Saved entries:

***

(** * Auto-Organize orchestration of the FileSorter desktop agent

    A shallow embedding of the organize workflow of [Dashboard.tsx]
    ([handleStartOrganize], [handleExecuteOrganize], [handleGenerateRules],
    [resetOrganize]) together with the properties its specification states.

    The component keeps its session in React state cells; the handlers are
    [async] functions that read the cells through the closure of the render
    in which they were created and write them through the setters.  Every
    [await] is a point at which the handler is suspended and another event
    (here: the cancel button, [resetOrganize]) may run.  The handlers are
    therefore embedded as resumption trees ([proc]) whose nodes are state
    writes and awaited calls, and an interpreter ([run]) answers the calls
    from an environment and interleaves cancellations. *)

From Stdlib Require Import String Ascii List ZArith NArith Bool Lia DecimalString.
From Stdlib.Strings Require Import Byte.
From Corelib Require Import PrimFloat.
From stdpp Require Import base list strings.
Import ListNotations.

Set Warnings "-inexact-float".
Open Scope string_scope.
Open Scope list_scope.

(** ** JavaScript values *)

(** Truthiness of a string: only the empty string is falsy. *)
Definition truthy (s : string) : bool := negb (s =? "").

(** Truthiness of [string | null]. *)
Definition truthy_opt (s : option string) : bool :=
  match s with
  | Some s => truthy s
  | None => false
  end.

(** [s || ''] for [s : string | null]. *)
Definition or_empty (s : option string) : string :=
  match s with
  | Some s => s
  | None => ""
  end.

(** Truthiness of a number: [0], [-0] and [NaN] are falsy. *)
Definition truthy_num (x : float) : bool :=
  negb (PrimFloat.eqb x 0%float || negb (PrimFloat.eqb x x)).

(** Template-literal rendering of integral numbers. *)
Definition string_of_nat (n : nat) : string :=
  NilEmpty.string_of_uint (Nat.to_uint n).

Definition string_of_Z (z : Z) : string :=
  NilZero.string_of_int (Z.to_int z).

(** A thrown value: an [Error] object carrying a message, or any other value
    (the Tauri bridge rejects with plain strings), kept as its string form. *)
Inductive js_error : Type :=
| ErrorObj (message : string)
| Thrown (text : string).

(** [`${error.message || error}`] *)
Definition error_text (e : js_error) : string :=
  match e with
  | ErrorObj m => if truthy m then m else "Error"
  | Thrown s => s
  end.

(** The settlement of a promise. *)
Inductive result (X : Type) : Type :=
| Rejected (e : js_error)
| Fulfilled (x : X).
Arguments Rejected {X} e.
Arguments Fulfilled {X} x.

(** [btoa(String.fromCharCode(...new Uint8Array(content)))] *)
Definition b64_alphabet : string :=
  "ABCDEFGHIJKLMNOPQRSTUVWXYZabcdefghijklmnopqrstuvwxyz0123456789+/".

Definition b64_digit (n : N) : ascii :=
  match String.get (N.to_nat n) b64_alphabet with
  | Some c => c
  | None => "="%char
  end.

Fixpoint btoa (bytes : list byte) : string :=
  match bytes with
  | [] => ""
  | [a] =>
      let x := Byte.to_N a in
      String (b64_digit (x / 4))
        (String (b64_digit ((x mod 4) * 16)) "==")
  | [a; b] =>
      let x := Byte.to_N a in
      let y := Byte.to_N b in
      String (b64_digit (x / 4))
        (String (b64_digit ((x mod 4) * 16 + y / 16))
           (String (b64_digit ((y mod 16) * 4)) "="))
  | a :: b :: c :: rest =>
      let x := Byte.to_N a in
      let y := Byte.to_N b in
      let z := Byte.to_N c in
      String (b64_digit (x / 4))
        (String (b64_digit ((x mod 4) * 16 + y / 16))
           (String (b64_digit ((y mod 16) * 4 + z / 64))
              (String (b64_digit (z mod 64)) (btoa rest))))
  end.

(** ** Data model *)

Module ScannedFile.
Record t : Type := mk {
  filename : string;
  extension : string;
  size_bytes : Z;
  path : string;
  modified : option string
}.
End ScannedFile.

Module FolderSuggestion.
(** [confidence] is typed [number], but the value comes from the service's
    JSON and the code guards against its absence ([folder.confidence || 0.9]). *)
Record t : Type := mk {
  folder_path : string;
  folder_name : string;
  files : list string;
  reason : string;
  confidence : option float;
  file_count : Z
}.
End FolderSuggestion.

Module OrganizeResult.
Record t : Type := mk {
  folders : list FolderSuggestion.t;
  total_files : Z;
  total_folders : Z;
  clustering_method : string;
  naming_method : string
}.
End OrganizeResult.

Module ExistingFolder.
Record t : Type := mk {
  folder_name : string;
  folder_path : string;
  sample_files : list string;
  file_count : Z
}.
End ExistingFolder.

Module SuggestedRule.
Record t : Type := mk {
  rule_type : string;
  pattern : string;
  target_folder : string;
  file_count : Z;
  confidence : float;
  description : string;
  selected : option bool
}.
End SuggestedRule.

(** An element of [filesForApi]. *)
Module ApiFile.
Record t : Type := mk {
  filename : string;
  extension : string;
  size_bytes : Z;
  content_preview : string;
  path : string
}.
End ApiFile.

Module MoveOperation.
Record t : Type := mk {
  source_path : string;
  dest_folder : string;
  filename : string
}.
End MoveOperation.

(** What [execute_file_moves] answers. *)
Module MoveResult.
Record t : Type := mk {
  success : bool;
  moved_count : Z;
  errors : list string
}.
End MoveResult.

(** Request bodies of the remote endpoints. *)
Module ExtractRequest.
Record t : Type := mk {
  content_base64 : string;
  extension : string;
  filename : string
}.
End ExtractRequest.

Module ExtractData.
Record t : Type := mk {
  content_preview : string
}.
End ExtractData.

Module AnalyzeRequest.
Record t : Type := mk {
  files : list ApiFile.t;
  existing_folders : list ExistingFolder.t;
  use_existing_folders : bool;
  use_gemini_naming : bool;
  use_gemini_full : bool;
  custom_prompt : string;
  min_clusters : Z;
  max_clusters : Z
}.
End AnalyzeRequest.

Module LogRequest.
Record t : Type := mk {
  filename : string;
  source_path : string;
  dest_path : string;
  confidence : float
}.
End LogRequest.

Module RulesRequest.
Record t : Type := mk {
  folders : list FolderSuggestion.t;
  source_folder : string
}.
End RulesRequest.

Module RulesData.
Record t : Type := mk {
  rules : list SuggestedRule.t;
  total_rules : Z
}.
End RulesData.

(** The response of [httpFetch]. *)
Module Response.
Record t (T : Type) : Type := mk {
  ok : bool;
  status : Z;
  data : T
}.
Arguments mk {T} ok status data.
Arguments ok {T} _.
Arguments status {T} _.
Arguments data {T} _.
End Response.

(** ** The session: the component's state cells

    The cells that belong to the organize workflow.  [recentActions],
    [loading], [userFolders] and [stats] belong to other cards of the
    dashboard and are written by none of the handlers below. *)

Inductive OrganizeStep : Type :=
| idle | scanning | analyzing | preview | executing | done.

Record State : Type := mkState {
  showAutoOrganize : bool;
  selectedFolder : string;
  organizeStep : OrganizeStep;
  organizeStatus : string;
  scannedFiles : list ScannedFile.t;
  organizeResult : option OrganizeResult.t;
  useGeminiNaming : bool;
  useGeminiFull : bool;
  useExistingFolders : bool;
  useContentExtraction : bool;
  customPrompt : string;
  suggestedRules : list SuggestedRule.t;
  showRulesModal : bool
}.

(** [useState]'s initial values. *)
Definition initialState : State :=
  {| showAutoOrganize := false; selectedFolder := ""; organizeStep := idle;
     organizeStatus := ""; scannedFiles := []; organizeResult := None;
     useGeminiNaming := true; useGeminiFull := false;
     useExistingFolders := true; useContentExtraction := false;
     customPrompt := ""; suggestedRules := []; showRulesModal := false |}.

***

● **WORK REQUEST**:
Write out the lines above exactly, but only from the one containing "organizeResult := None;" through the last one.

● **RESULT**:
     organizeStatus := ""; scannedFiles := []; organizeResult := None;
     useGeminiNaming := true; useGeminiFull := false;
     useExistingFolders := true; useContentExtraction := false;
     customPrompt := ""; suggestedRules := []; showRulesModal := false |}.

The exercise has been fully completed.